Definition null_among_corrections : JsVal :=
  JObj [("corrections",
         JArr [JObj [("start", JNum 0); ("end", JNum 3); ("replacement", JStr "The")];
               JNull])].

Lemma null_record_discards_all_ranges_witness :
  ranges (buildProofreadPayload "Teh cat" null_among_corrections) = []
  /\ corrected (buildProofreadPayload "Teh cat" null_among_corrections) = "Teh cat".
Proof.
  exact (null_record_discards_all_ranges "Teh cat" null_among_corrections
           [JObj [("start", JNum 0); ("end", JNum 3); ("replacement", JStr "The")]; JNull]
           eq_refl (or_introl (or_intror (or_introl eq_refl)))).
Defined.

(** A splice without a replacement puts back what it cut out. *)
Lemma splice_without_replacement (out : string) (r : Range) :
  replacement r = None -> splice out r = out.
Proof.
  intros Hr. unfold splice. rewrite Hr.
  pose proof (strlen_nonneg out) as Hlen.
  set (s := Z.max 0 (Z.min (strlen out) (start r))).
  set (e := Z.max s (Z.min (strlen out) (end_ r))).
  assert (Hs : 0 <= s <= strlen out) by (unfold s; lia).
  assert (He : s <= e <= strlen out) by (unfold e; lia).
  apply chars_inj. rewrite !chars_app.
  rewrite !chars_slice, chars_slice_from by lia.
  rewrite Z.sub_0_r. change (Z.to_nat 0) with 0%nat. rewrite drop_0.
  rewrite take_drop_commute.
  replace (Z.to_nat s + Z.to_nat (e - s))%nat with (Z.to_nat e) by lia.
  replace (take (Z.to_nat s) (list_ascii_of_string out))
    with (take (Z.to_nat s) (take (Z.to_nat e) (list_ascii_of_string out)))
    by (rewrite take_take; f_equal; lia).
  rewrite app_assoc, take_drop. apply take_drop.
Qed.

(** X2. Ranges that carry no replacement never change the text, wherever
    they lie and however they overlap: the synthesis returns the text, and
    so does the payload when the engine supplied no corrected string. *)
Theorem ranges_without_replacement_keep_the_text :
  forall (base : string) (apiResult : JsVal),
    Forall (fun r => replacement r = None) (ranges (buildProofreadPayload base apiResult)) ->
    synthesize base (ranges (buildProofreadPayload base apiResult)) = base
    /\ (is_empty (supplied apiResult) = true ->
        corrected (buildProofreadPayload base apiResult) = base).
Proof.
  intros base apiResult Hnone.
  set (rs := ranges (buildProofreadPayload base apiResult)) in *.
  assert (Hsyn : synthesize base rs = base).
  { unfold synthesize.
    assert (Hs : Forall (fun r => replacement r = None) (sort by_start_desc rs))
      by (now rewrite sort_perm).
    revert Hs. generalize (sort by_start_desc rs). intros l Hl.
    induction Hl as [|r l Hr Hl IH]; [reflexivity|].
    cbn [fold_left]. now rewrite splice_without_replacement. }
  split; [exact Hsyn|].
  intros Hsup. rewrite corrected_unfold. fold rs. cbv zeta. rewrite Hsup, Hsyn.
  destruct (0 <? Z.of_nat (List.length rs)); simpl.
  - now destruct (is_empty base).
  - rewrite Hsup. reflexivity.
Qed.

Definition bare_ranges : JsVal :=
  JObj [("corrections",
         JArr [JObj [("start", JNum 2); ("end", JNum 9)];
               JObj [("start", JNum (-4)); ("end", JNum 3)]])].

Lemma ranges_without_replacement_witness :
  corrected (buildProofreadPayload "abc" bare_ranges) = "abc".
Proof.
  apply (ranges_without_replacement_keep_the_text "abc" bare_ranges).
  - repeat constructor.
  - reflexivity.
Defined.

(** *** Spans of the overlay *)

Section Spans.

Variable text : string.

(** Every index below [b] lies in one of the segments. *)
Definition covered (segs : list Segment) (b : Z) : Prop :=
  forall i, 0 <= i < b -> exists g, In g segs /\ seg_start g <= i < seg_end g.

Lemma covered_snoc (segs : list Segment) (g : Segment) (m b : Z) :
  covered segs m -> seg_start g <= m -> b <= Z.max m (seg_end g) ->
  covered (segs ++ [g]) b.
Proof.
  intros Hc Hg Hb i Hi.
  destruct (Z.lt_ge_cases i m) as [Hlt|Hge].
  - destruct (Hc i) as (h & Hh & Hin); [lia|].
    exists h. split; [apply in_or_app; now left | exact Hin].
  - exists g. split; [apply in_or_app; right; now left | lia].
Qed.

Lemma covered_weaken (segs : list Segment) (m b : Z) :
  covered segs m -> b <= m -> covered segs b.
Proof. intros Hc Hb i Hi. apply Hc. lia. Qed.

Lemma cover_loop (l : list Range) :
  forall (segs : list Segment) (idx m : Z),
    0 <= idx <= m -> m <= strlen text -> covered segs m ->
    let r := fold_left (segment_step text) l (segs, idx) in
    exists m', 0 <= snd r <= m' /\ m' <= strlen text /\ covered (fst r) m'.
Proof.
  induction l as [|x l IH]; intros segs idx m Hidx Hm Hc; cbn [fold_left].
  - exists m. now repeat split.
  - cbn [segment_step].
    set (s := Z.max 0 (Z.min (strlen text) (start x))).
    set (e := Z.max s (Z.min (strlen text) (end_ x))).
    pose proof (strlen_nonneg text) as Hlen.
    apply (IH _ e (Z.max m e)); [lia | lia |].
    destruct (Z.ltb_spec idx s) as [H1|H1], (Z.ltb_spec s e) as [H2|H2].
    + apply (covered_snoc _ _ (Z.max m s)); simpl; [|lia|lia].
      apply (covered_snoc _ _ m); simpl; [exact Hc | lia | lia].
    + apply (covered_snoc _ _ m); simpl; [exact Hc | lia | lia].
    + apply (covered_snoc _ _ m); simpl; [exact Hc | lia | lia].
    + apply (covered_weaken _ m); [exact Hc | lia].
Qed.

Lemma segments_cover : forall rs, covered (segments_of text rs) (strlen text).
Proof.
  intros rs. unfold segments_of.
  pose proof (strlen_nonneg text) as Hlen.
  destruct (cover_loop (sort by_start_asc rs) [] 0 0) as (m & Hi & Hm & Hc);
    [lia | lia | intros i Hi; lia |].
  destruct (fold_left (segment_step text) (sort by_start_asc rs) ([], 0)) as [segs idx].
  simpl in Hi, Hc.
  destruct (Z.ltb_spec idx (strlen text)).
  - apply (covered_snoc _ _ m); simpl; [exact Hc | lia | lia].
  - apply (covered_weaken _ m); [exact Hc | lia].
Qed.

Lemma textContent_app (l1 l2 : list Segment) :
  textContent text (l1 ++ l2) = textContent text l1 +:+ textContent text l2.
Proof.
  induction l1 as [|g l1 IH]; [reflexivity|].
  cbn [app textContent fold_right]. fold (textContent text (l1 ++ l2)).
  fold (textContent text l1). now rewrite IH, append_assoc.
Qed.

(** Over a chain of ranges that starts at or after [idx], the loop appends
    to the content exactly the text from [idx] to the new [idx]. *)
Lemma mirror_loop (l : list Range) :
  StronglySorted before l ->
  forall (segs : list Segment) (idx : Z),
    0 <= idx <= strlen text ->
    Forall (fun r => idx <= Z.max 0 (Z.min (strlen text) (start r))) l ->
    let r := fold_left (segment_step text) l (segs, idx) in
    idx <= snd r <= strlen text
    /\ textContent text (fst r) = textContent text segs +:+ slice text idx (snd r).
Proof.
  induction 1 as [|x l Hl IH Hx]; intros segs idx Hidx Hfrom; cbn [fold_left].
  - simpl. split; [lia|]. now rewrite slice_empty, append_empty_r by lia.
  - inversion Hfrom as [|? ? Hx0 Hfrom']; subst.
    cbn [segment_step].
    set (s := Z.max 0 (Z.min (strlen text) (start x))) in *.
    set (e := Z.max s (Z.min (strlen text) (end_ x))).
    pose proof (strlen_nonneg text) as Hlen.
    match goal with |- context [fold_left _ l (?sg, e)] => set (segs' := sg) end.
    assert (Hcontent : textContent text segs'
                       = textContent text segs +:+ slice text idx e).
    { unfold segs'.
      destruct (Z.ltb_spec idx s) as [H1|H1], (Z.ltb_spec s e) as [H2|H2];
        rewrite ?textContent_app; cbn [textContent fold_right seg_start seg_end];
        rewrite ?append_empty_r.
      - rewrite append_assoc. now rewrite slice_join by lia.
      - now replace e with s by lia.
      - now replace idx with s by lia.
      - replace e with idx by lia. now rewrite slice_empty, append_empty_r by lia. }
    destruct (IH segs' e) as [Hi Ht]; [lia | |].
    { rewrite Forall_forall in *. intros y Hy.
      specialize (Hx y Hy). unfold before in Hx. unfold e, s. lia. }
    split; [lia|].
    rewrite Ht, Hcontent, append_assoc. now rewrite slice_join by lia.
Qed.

==

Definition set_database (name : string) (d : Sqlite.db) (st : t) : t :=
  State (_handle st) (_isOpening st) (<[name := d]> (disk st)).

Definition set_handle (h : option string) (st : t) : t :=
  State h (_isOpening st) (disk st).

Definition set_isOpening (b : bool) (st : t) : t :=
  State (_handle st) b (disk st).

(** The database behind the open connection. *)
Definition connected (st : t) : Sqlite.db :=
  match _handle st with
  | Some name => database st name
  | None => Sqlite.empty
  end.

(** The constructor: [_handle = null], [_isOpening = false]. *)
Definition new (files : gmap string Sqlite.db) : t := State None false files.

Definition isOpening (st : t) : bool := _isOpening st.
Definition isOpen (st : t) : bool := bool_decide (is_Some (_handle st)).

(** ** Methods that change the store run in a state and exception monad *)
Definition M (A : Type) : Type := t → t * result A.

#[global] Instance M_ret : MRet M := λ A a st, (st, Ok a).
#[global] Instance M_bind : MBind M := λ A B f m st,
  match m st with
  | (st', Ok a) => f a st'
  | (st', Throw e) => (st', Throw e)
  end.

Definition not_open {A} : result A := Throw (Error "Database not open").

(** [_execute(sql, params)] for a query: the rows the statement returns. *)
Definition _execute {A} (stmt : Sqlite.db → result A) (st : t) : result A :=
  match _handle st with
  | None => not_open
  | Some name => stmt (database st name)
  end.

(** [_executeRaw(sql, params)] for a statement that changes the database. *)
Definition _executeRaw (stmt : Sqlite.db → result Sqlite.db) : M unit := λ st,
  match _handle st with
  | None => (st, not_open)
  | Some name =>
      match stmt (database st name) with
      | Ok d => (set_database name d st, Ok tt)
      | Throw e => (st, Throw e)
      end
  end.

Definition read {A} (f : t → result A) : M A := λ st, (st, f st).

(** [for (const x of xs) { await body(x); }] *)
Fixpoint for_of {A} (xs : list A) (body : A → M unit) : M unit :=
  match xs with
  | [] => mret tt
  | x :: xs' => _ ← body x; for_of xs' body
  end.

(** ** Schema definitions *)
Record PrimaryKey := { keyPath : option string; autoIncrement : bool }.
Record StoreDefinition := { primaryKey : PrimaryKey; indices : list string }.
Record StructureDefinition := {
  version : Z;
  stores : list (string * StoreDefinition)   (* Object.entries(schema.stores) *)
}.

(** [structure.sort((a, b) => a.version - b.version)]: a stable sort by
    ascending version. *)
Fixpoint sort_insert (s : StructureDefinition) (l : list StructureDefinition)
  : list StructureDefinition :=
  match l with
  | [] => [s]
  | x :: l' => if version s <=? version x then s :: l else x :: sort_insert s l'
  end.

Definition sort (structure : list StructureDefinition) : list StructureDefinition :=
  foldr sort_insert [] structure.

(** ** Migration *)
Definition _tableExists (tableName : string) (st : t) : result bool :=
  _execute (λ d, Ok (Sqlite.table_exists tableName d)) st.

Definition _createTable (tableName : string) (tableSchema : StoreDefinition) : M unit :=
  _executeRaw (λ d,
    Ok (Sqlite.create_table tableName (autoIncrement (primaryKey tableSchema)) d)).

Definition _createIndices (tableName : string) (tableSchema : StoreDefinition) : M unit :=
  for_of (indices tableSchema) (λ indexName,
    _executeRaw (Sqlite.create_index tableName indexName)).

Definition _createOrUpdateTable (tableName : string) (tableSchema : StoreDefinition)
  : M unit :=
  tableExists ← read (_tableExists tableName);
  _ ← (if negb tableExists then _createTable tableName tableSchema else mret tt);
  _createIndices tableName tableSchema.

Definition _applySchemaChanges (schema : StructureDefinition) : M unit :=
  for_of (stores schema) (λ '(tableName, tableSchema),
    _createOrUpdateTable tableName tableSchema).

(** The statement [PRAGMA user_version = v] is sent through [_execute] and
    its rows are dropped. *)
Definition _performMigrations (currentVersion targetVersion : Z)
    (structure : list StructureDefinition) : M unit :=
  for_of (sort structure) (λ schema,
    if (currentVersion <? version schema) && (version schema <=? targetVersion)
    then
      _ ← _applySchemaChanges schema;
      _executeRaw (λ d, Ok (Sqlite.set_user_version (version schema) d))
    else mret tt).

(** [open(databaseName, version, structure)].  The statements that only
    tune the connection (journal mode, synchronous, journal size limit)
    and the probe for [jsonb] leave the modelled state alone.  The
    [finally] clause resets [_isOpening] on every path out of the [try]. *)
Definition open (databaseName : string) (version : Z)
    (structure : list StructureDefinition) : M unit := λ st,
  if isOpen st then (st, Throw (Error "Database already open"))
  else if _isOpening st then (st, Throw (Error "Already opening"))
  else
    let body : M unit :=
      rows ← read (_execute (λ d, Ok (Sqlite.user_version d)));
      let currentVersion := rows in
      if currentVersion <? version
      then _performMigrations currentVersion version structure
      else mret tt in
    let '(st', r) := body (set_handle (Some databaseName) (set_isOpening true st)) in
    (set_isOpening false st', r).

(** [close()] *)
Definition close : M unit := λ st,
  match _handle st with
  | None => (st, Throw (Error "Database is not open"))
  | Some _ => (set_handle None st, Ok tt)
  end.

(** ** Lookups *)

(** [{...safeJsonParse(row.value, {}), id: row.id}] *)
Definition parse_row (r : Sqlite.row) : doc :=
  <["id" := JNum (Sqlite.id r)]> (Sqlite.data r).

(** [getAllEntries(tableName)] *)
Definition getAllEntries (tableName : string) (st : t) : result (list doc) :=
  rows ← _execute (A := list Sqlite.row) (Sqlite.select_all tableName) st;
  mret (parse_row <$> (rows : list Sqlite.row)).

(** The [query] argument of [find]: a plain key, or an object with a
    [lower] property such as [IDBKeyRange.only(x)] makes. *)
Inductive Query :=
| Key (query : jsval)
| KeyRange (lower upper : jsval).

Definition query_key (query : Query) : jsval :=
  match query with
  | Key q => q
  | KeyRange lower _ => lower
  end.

Task directions - Using the records above, write out exactly the lines between the one holding "- exists m. now repeat split." and the one holding "e) as [H2|H2].", inclusive; leave everything else out.

Solution to this exercise -
  - exists m. now repeat split.
  - cbn [segment_step].
    set (s := Z.max 0 (Z.min (strlen text) (start x))).
    set (e := Z.max s (Z.min (strlen text) (end_ x))).
    pose proof (strlen_nonneg text) as Hlen.
    apply (IH _ e (Z.max m e)); [lia | lia |].
    destruct (Z.ltb_spec idx s) as [H1|H1], (Z.ltb_spec s e) as [H2|H2].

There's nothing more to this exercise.